This is Christopher Booker’s latest column
There is not a judgment up yet, that would allow me to give you an account of what has happened from someone who has heard both sides of the case, rather than just one side. I will keep an eye out.
The column does have the usual Booker hallmarks – the account provided by a single source, the cosying up to the President of the Family Division as being the only person who is trying to put things right, his habit as a ‘journalist’ of confusing making an argument with simply putting words in quotation marks to show his contempt for them, his misunderstanding of many basic legal principles, and his unappealing habit of throwing the Judge’s first name around like confetti – I imagine this is done to belittle them and diminish respect for them.

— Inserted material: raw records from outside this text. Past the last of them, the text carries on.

(** Along a run without such a [leave_class] the open sessions are the
    members of the room of all clients, and every member of a room is
    one of them. *)
Lemma tidy_invariant w :
  reachable_tidy w →
  conns w ⊆ members w VNone ∧ ∀ r, members w r ⊆ conns w.
Proof.
  intros Hw. induction Hw as [|w i w' _ [IHc IHm] Htidy Hstep].
  { split; [done|]. intros r. done. }
  destruct Hstep
    as [now c Hc|c Hc Hin|c Hc Hout|now c tag data Hc Hin|c tag data Hc Hout].
  - split.
    + rewrite register_room_of_all.
      unfold run, handle_connect, register. simpl. set_solver.
    + intros r. pose proof (register_members now c w r) as Hm.
      specialize (IHm r). unfold run, handle_connect in *. simpl in *.
      set_solver.
  - split.
    + rewrite (proj2 (unregister_gone _ _ _)).
      unfold unregister, run. simpl. set_solver.
    + intros r. rewrite (proj2 (unregister_gone _ _ _)).
      specialize (IHm r). unfold unregister, run. simpl. set_solver.
  - set_solver.
  - destruct (on_frame tag now c data w) as [Hconns Hm].
    pose proof (on_keeps_room_of_all tag now c data w Htidy) as Hall.
    rewrite Hconns. split; [set_solver|].
    intros r. specialize (Hm r). specialize (IHm r). set_solver.
  - done.
Qed.


End Invariant.

(** *** Events with a field missing *)

Section MissingFields.
Implicit Types (c now : string) (d : gmap string value) (w : world).

Lemma get_filled d key k (dflt : value) :
  d !! key = None →
  (key = k → field_default key = dflt) →
  default dflt (<[key := field_default key]> d !! k) = default dflt (d !! k).
Proof.
  intros Hnone Hdflt. destruct (decide (key = k)) as [->|Hne].
  - rewrite lookup_insert_eq, Hnone. simpl. by apply Hdflt.
  - by rewrite lookup_insert_ne.
Qed.

Ltac fill_gets Hnone :=
  repeat (rewrite (get_filled _ _ _ _ Hnone) by (by intros ->)).

(** C2, amended.  An event whose payload lacks a field raises no
    exception and is handled exactly as the same event carrying that
    field with its default value; for [join_class],
    [poll_response_submitted] and [engagement_alert] the handler emits
    its one envelope all the same. *)
Theorem missing_field_is_defaulted tag now c d w key :
  d !! key = None →
  ∃ w',
    on tag now c (Dict d) w = Ok tt w'
    ∧ on tag now c (Dict (<[key := field_default key]> d)) w = Ok tt w'
    ∧ (tag ∈ ["join_class"; "poll_response_submitted"; "engagement_alert"] →
       length (outbox w') = S (length (outbox w))).
Proof.
  intros Hnone. unfold on.
  destruct (decide (tag = "join_class")) as [->|Hj].
  { rewrite !handle_join_class_dict. fill_gets Hnone.
    eexists. split_and!; [done..|]. intros _. simpl.
    rewrite length_app. simpl. lia. }
  destruct (decide (tag = "leave_class")) as [->|Hl].
  { rewrite !handle_leave_class_dict. fill_gets Hnone.
    eexists. split_and!; [done..|]. intros Hin. set_solver. }
  destruct (decide (tag = "poll_response_submitted")) as [->|Hp].
  { rewrite !handle_poll_response_dict. fill_gets Hnone.
    eexists. split_and!; [done..|]. intros _. simpl.
    rewrite length_app. simpl. lia. }
  destruct (decide (tag = "engagement_alert")) as [->|He].
  { rewrite !handle_engagement_alert_dict. fill_gets Hnone.
    eexists. split_and!; [done..|]. intros _. simpl.
    rewrite length_app. simpl. lia. }
  eexists. split_and!; [done..|]. intros Hin. set_solver.
Qed.
End MissingFields.

(** *** Who receives what, in general *)

Section Audience.
Implicit Types (c now : string) (d : gmap string value) (w : world).

(** The room an alert for class [C] is addressed to is never [C]. *)
Lemma teachers_room_ne (C : value) : VStr ("teachers_" +:+ py_str C) ≠ C.
Proof.
  destruct C as [|s|z]; [done| |done].
  intros [= H]. apply (f_equal String.length) in H. simpl in H.
  change ("" +:+ s) with s in H. lia.
Qed.

(** Joining class [C] puts nobody in the room its alerts go to. *)
Lemma join_class_keeps_teachers_room now c d w (C : value) :
  d !! "class_id" = Some C →
  members (run (handle_join_class now c (Dict d)) w)
    (VStr ("teachers_" +:+ py_str C))
  = members w (VStr ("teachers_" +:+ py_str C)).
Proof.
  intros HC. unfold members.
  rewrite rooms_join_class, HC, participants_enter_room. simpl.
  destruct (decide _) as [He|]; [|done].
  by destruct (teachers_room_ne C).
Qed.

(** An alert goes to the participants of that room and to nobody else,
    whatever their role and whether or not they joined the class. *)
Lemma engagement_alert_audience now c d w :
  d_recipients <$> last (outbox (run (handle_engagement_alert now c (Dict d)) w))
  = Some (members w (VStr ("teachers_" +:+ py_str (default VNone (d !! "class_id"))))).
Proof.
  unfold run. rewrite handle_engagement_alert_dict. simpl.
  by rewrite last_snoc.
Qed.

(** [user_joined] for a class with a truthy name goes to every member
    the class has once the sender is in, the sender included. *)
Lemma user_joined_audience now c d w (C : value) :
  d !! "class_id" = Some C →
  truthy C = true →
  let w' := run (handle_join_class now c (Dict d)) w in
  d_recipients <$> last (outbox w') = Some (members w' C)
  ∧ c ∈ members w' C.
Proof.
  intros HC HT w'. subst w'. unfold run, members.
  rewrite handle_join_class_dict, HC. simpl. rewrite last_snoc. simpl.
  rewrite (target_truthy c C false HT). split; [done|].
  rewrite participants_enter_room, decide_True by done. set_solver.
Qed.
End Audience.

It is a cheap shot.
It still surprises me, though it really shouldn’t after all this time, that when there is a Court case where the Judge actually uncovers the sort of dark dealings by social workers or a cock-up or mistake by professionals that led to children being wrongly separated from families, Booker is always silent. Where are his columns on Al Alas Wray, on the foster carer who used racially abusive language to the mother, on the mother who wasn’t told for six months that whilst she’d been in a hospital having mental health treatment that social workers had taken the child away from the neighbours she’d left them with, on the Hampshire case from last week?
There are genuine scandals that happen in family Courts – appeal Courts showing why less senior Judges had made mistakes or had not been fair, Circuit Judges uncovering wrong-doing or errors or even conspiracies involving lying to the Court. They do happen – you’d be a fool to say that they didn’t. And maybe those uncovered cases are the tip of the iceberg, and it is right for journalists applying the usual codes of practice that govern journalism to dig and investigate and bring them into the light. I’ve no problem at all with a journalist attacking the system and wanting to reform it. But if you were a columnist crusading for reform of the family justice system, why wouldn’t you be interested in writing about these cases where the facts absolutely demonstrate that there had been something rotten in the State of Denmark? They aren’t conspiracy theories, they are facts.

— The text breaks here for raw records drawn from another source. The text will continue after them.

(** The handler, with its request named. *)
Lemma login_unfold login_data db :
  POST_token login_data db =
  match authenticate_user db (LoginData.username login_data)
                          (LoginData.password login_data) with
  | None =>
      Raise (HTTPException 401 "Incorrect username or password"
                           [("WWW-Authenticate", "Bearer")])
  | Some user =>
      try_except
        (response ← send (token_request login_data);
         if bool_decide (Response.status_code response ≠ 200)
         then Raise (HTTPException (Response.status_code response)
                       (pretty (Response.status_code response) +:+ ": "
                        +:+ Response.text response) [])
         else
           body ← Response.json response;
           external_token ← getitem body "access_token";
           access_token_expires ←
             timedelta_minutes
               (Settings.ACCESS_TOKEN_EXPIRE_MINUTES settings);
           access_token ←
             create_access_token
               {[ "sub" := VStr (User.username user);
                  "role" := VStr (User.role user);
                  "ext_token" := external_token ]}
               access_token_expires;
           Ok {| Token.access_token := access_token;
                 Token.token_type := "bearer";
                 Token.role := User.role user |})
        (λ e, Raise (HTTPException 500 (str e) []))
  end.
Proof. reflexivity. Qed.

I’d welcome a column from Booker on the Hampshire case – it deserves attention, he’s a ‘journalist’, he’s angry about social work corruption and bad practice – he’s a good person to write the story.
Note to Ian from Forced Adoption – I am sure that you can give me and other readers chapter and verse on the background to this column. Please don’t. I’ll read it from the Judge who heard both sides of the story rather than just one. Perhaps the Judge still got it wrong, people are only human, but I do think that hearing both sides doesn’t half give you an advantage before reaching a conclusion.

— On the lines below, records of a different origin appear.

(** * TaskManager: the REST handlers of [server.js] over their relational store

    The development follows [src/server.js]:

    - the JavaScript values a parsed JSON body can hold, and the way the
      driver binds them to the [?] placeholders of a statement;
    - the two tables declared by [initDatabase], with the constraints of
      their DDL (primary keys, [NOT NULL], [UNIQUE], the [ENUM] of statuses,
      the foreign key with [ON DELETE CASCADE], the timestamp defaults);
    - the seven statements the file issues and one handler per route, each a
      single [pool.query] inside [try]/[catch];
    - the start-up sequence [initDatabase().then(listen).catch(exit)].

    The relational store is an external collaborator.  Its behaviour is
    modelled as far as the DDL of [initDatabase] fixes it, for a server in
    strict SQL mode: a value that violates a constraint, a text longer than
    its column included, rejects the whole statement.  What the source does
    not fix is left open or out: the server's cast of a text to an integer
    and the wording of its error messages are parameters of the
    development; the range of [INT] is not modelled; texts are compared
    exactly, and the length of a text is its number of characters.

    The requests covered are those whose JSON body is an object with scalar
    fields, its numbers integers that a double holds exactly: a field that
    is itself an object or an array, which the driver would expand into SQL
    text, and a number with a fraction are outside the development.
    [req.body] is the object that [express.json()] leaves there, the empty
    object for a request without a body. *)

From Stdlib Require Import ZArith Ascii String DecimalString.
From stdpp Require Import gmap strings list sorting.

Local Open Scope string_scope.
Local Open Scope Z_scope.

(** ** JavaScript values *)

(** The scalars of a parsed JSON body, and [undefined], which is what
    destructuring yields for an absent field. *)
Inductive jsval :=
  | JUndefined
  | JNull
  | JBool (b : bool)
  | JNum (n : Z)
  | JStr (s : string).

#[global] Instance jsval_eq_dec : EqDecision jsval.
Proof. solve_decision. Defined.

(** A JavaScript object whose fields are scalars: [req.body], [req.params],
    and the object literals handed to [res.json]. *)
Abbreviation jsobj := (gmap string jsval).

(** [const { k } = o]. *)
Definition js_get (o : jsobj) (k : string) : jsval :=
  default JUndefined (o !! k).

(** JavaScript truthiness. *)
Definition truthy (v : jsval) : bool :=
  match v with
  | JUndefined | JNull => false
  | JBool b => b
  | JNum n => negb (n =? 0)
  | JStr s => negb (String.eqb s "")
  end.

(** [a || b]. *)
Definition js_or (a b : jsval) : jsval := if truthy a then a else b.

(** [{ k: v, ...o }]: the literal's own field first, then every field of
    [o], a later field replacing an earlier one of the same name. *)
Definition js_spread_over (k : string) (v : jsval) (o : jsobj) : jsobj :=
  o ∪ {[ k := v ]}.

(** ** SQL values and parameter binding *)

Inductive sqlval :=
  | SNull
  | SInt (n : Z)
  | SText (s : string).

#[global] Instance sqlval_eq_dec : EqDecision sqlval.
Proof. solve_decision. Defined.

(** The driver's rendering of a bound parameter: [undefined] and [null]
    become [NULL], booleans the literals [true] and [false] (1 and 0),
    numbers and strings themselves. *)
Definition escape (v : jsval) : sqlval :=
  match v with
  | JUndefined | JNull => SNull
  | JBool b => SInt (if b then 1 else 0)
  | JNum n => SInt n
  | JStr s => SText s
  end.

(** ** The schema of [initDatabase] *)

(** [ENUM('pending', 'in_progress', 'completed')] *)
Inductive Status := pending | in_progress | completed.

#[global] Instance Status_eq_dec : EqDecision Status.
Proof. solve_decision. Defined.

Definition status_name (s : Status) : string :=
  match s with
  | pending => "pending"
  | in_progress => "in_progress"
  | completed => "completed"
  end.

(** A row of [users], without its primary key [id], which is the key of the
    table. *)
Record User := mkUser {
  u_name : string;          (* VARCHAR(100) NOT NULL *)
  u_email : string;         (* VARCHAR(100) UNIQUE NOT NULL *)
  u_created_at : Z          (* TIMESTAMP DEFAULT CURRENT_TIMESTAMP *)
}.

(** A row of [tasks], without its primary key. *)
Record Task := mkTask {
  t_user_id : Z;                  (* INT NOT NULL, REFERENCES users(id) *)
  t_title : string;               (* VARCHAR(200) NOT NULL *)
  t_description : option string;  (* TEXT *)
  t_status : option Status;       (* ENUM(...) DEFAULT 'pending' *)
  t_created_at : Z;               (* TIMESTAMP DEFAULT CURRENT_TIMESTAMP *)
  t_updated_at : Z                (* ... ON UPDATE CURRENT_TIMESTAMP *)
}.

#[global] Instance User_eq_dec : EqDecision User.
Proof. solve_decision. Defined.

#[global] Instance Task_eq_dec : EqDecision Task.
Proof. solve_decision. Defined.

(** The store: both tables keyed by their [AUTO_INCREMENT] primary key, and
    the two counters. *)
Record Db := mkDb {
  users : gmap Z User;
  tasks : gmap Z Task;
  next_user_id : Z;
  next_task_id : Z
}.

#[global] Instance Db_eq_dec : EqDecision Db.
Proof. solve_decision. Defined.

(** The tables right after they have been created. *)
Definition empty_db : Db := mkDb ∅ ∅ 1 1.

As ever, if I read the reported judgment and it shows that Mr Booker is factually correct in the substance of his claims, I will let you all know. (I haven’t had to do that in four years of running the blog and checking Mr Booker’s reports of dire misdeeds against the actual judgments, but there’s always a first time). Equally, if I think that the reported judgment shows that mistakes were made or that those involved were treated badly, I’ll say so. I ran stories on Al Alas Wray, on the foster carer who used racially abusive language to the mother, on the section 20 abuses, on the Hampshire case where social workers lied, and sadly I think that I’ll have to run similar cases in the future. But I show the readers where my source comes from, and they are free to read that source for themselves and reach their own conclusions.